A good example of this is can be seen in the rise of cryptocurrencies. Early on, the movement gained traction through Bitcoin and Ethereum as technological answers to the problems exposed by a devalued dollar, collapse of traditional asset markets in real estate, and loss of trust in established governmental and banking institutions after the 2008 financial crisis. As cryptocurrency has grown in the popular imagination in the past few years since the 2020 pandemic, it is fueled by a similar breakdown of trust in traditional institutions. Different groups of people have attached themselves to alternative cryptocurrencies based on a variety of diverse values as they choose to realign themselves to new identities forced upon them by a more unstable world.
An example of this would be the popularity of Dogecoin ($DOGE), which was created as a joke and then became empowered by a meme — which then became a true fungible currency. To own Dogecoin is as much a cynical social statement as much as it might be a financial decision to invest in a new currency. Coins like Pirate Chain ($ARRR) focus on the desire of privacy and freedom from governmental control. Other tokens bring communities together along lines of affinity, like $AART, which is a token created to streamline the exchange of digital art.
Digital art in the form of Non-Fungible Tokens (NFTs) have become a significant asset-class with its own store of value. NFT artworks are therefore true forms of money, and the design of them not only enhances their desirability by diverse communities, but also communicates core values through sign and symbol. The successful ones are rare by design, and not as simple to acquire. Therefore the more popular NFTs, like those of the Bored Ape Yacht Club (BAYC), are also used to gain access to exclusive community benefits, such as inclusion in invite-only events where owners of the NFTs can hob-knob with wealthy and powerful people like celebrities.
My own experiments with cryptocurrency has been really interesting. Over the past year I have created my own NFT collection, called the RatRodz Race Club (RRDZ), on the Solana ($SOL) cryptocurrency and created an exchangeable token, the $RATTIE (found at https://ratrodz.club). The project is a hot-rod themed collection of art inspired by 1970s hot-rod artwork created by artists like Ed Roth. It has attracted a small community of people around the world from Hong Kong to El Salvador and Florida, that share a love of this kind of art and feel akin to the values that “hod-rods” represent — freedom, rebelliousness, anarchy and self-deprecating humor. Ownership of the tokens grants access to an online community which members participate and enjoy online social connection. Where this project is going is really evolving, but it has been very exciting to watch. The project hasn’t profited a lot of money in terms of dollars (it has made some, about $1,500 so far), but has been life-enriching in other ways in terms of human connection, albeit virtual for now.
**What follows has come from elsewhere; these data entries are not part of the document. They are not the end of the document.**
(* ===== verification/NetDispatch.v ===== *)
(** * The network layer: dispatching what a link received

    [DispathTcp] cuts the received bytes into answers with the callback of the
    handlers and gives each to the handler registered for its session number;
    [rounds] says which answers, [dealt] who got them.  [DispathUdp] does the same with
    datagrams. *)

From Stdlib Require Import ZArith Lia.
From stdpp Require Import base gmap list option fin_maps.
From S2P Require Import Prelude Bytes HashList KeyTable RwCache NetData NetOps NetMain NetInv NetQueues NetBlocks.
From S2P Require Import NetLinks NetDest NetStay NetSteps NetRecv NetGive NetFill.

(** ** What the callback makes of the bytes *)

(** A callback does not claim more bytes than it saw; the length it asks for is a
    [uint32_t]. *)
Class CallbackOk (check : ptr -> list Z -> Z -> Z * Z * Z) : Prop :=
  callback_ok cb data sid ret sid' need : check cb data sid = (ret, sid', need) -> ret <= blen data /\ 0 <= need < 2 ^ 32.

(** [DispathTcp] waits although the callback wants more. *)
Definition stops (size len need : Z) : bool :=
  let want := if (need =? 0) && (len =? size) then u32 (size * 2) else need in (want <=? size) || (100 * 1024 * 1024 <? want).

Section rounds.
Context (check : ptr -> list Z -> Z -> Z * Z * Z) (cb : ptr).

(** The rounds over [bytes]: each looks at what fits into a block of some size. *)
Inductive rounds : Z -> list Z -> list (Z * list Z) -> list Z -> Z -> Prop :=
| rd_empty sid : rounds sid [] [] [] 0
| rd_wait sid bytes size sid' need : check cb (take (Z.to_nat size) bytes) sid = (0, sid', need) -> 0 < size < 2 ^ 31 ->
    stops size (Z.min size (blen bytes)) need = true \/ blen bytes <= size -> rounds sid bytes [] bytes 0
| rd_more sid bytes size sid' need frames rest ret : check cb (take (Z.to_nat size) bytes) sid = (0, sid', need) ->
    rounds sid' bytes frames rest ret -> rounds sid bytes frames rest ret
| rd_fail sid bytes size ret sid' need : check cb (take (Z.to_nat size) bytes) sid = (ret, sid', need) -> ret < 0 -> rounds sid bytes [] bytes (-1)
| rd_frame sid bytes size n sid' need frames rest ret : check cb (take (Z.to_nat size) bytes) sid = (n, sid', need) -> 0 < n -> 0 < size ->
    rounds sid' (drop (Z.to_nat n) bytes) frames rest ret -> rounds sid bytes ((sid', take (Z.to_nat n) bytes) :: frames) rest ret
| rd_no_memory sid bytes : rounds sid bytes [] bytes (-3).
End rounds.

Section world.
Context {EV TS TI : Type} `{!NetEnv EV, !KeyTable sess_key TS}.
Abbreviation NetW := (NetW EV TS TI).
Implicit Types (w : NetW) (h l d t p : ptr).

(** The answer a handler has. *)
Definition answer h w : option (list Z) := x ← item h w; p ← nh_rsp x; b ← nw_bufs w !! p; Some (buf_bytes b).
The Visual Design of Currency as a Topic for Further Exploration
In upcoming articles, I aim to explore the visual design of currencies, the signs and symbols used, and how they have evolved historically. I will also attempt to show they may continue to evolve as a communications medium in order to drive social action. This study will culminate in exploring the visual design of modern alternative currencies such as the Goldback in local parallel economies and cryptocurrencies in the emerging crypto-culture. My overall goal for this project is to provide some unique insights into one area where design is impacting the formation of new global communities linked together via common values and trust in our digitally connected world.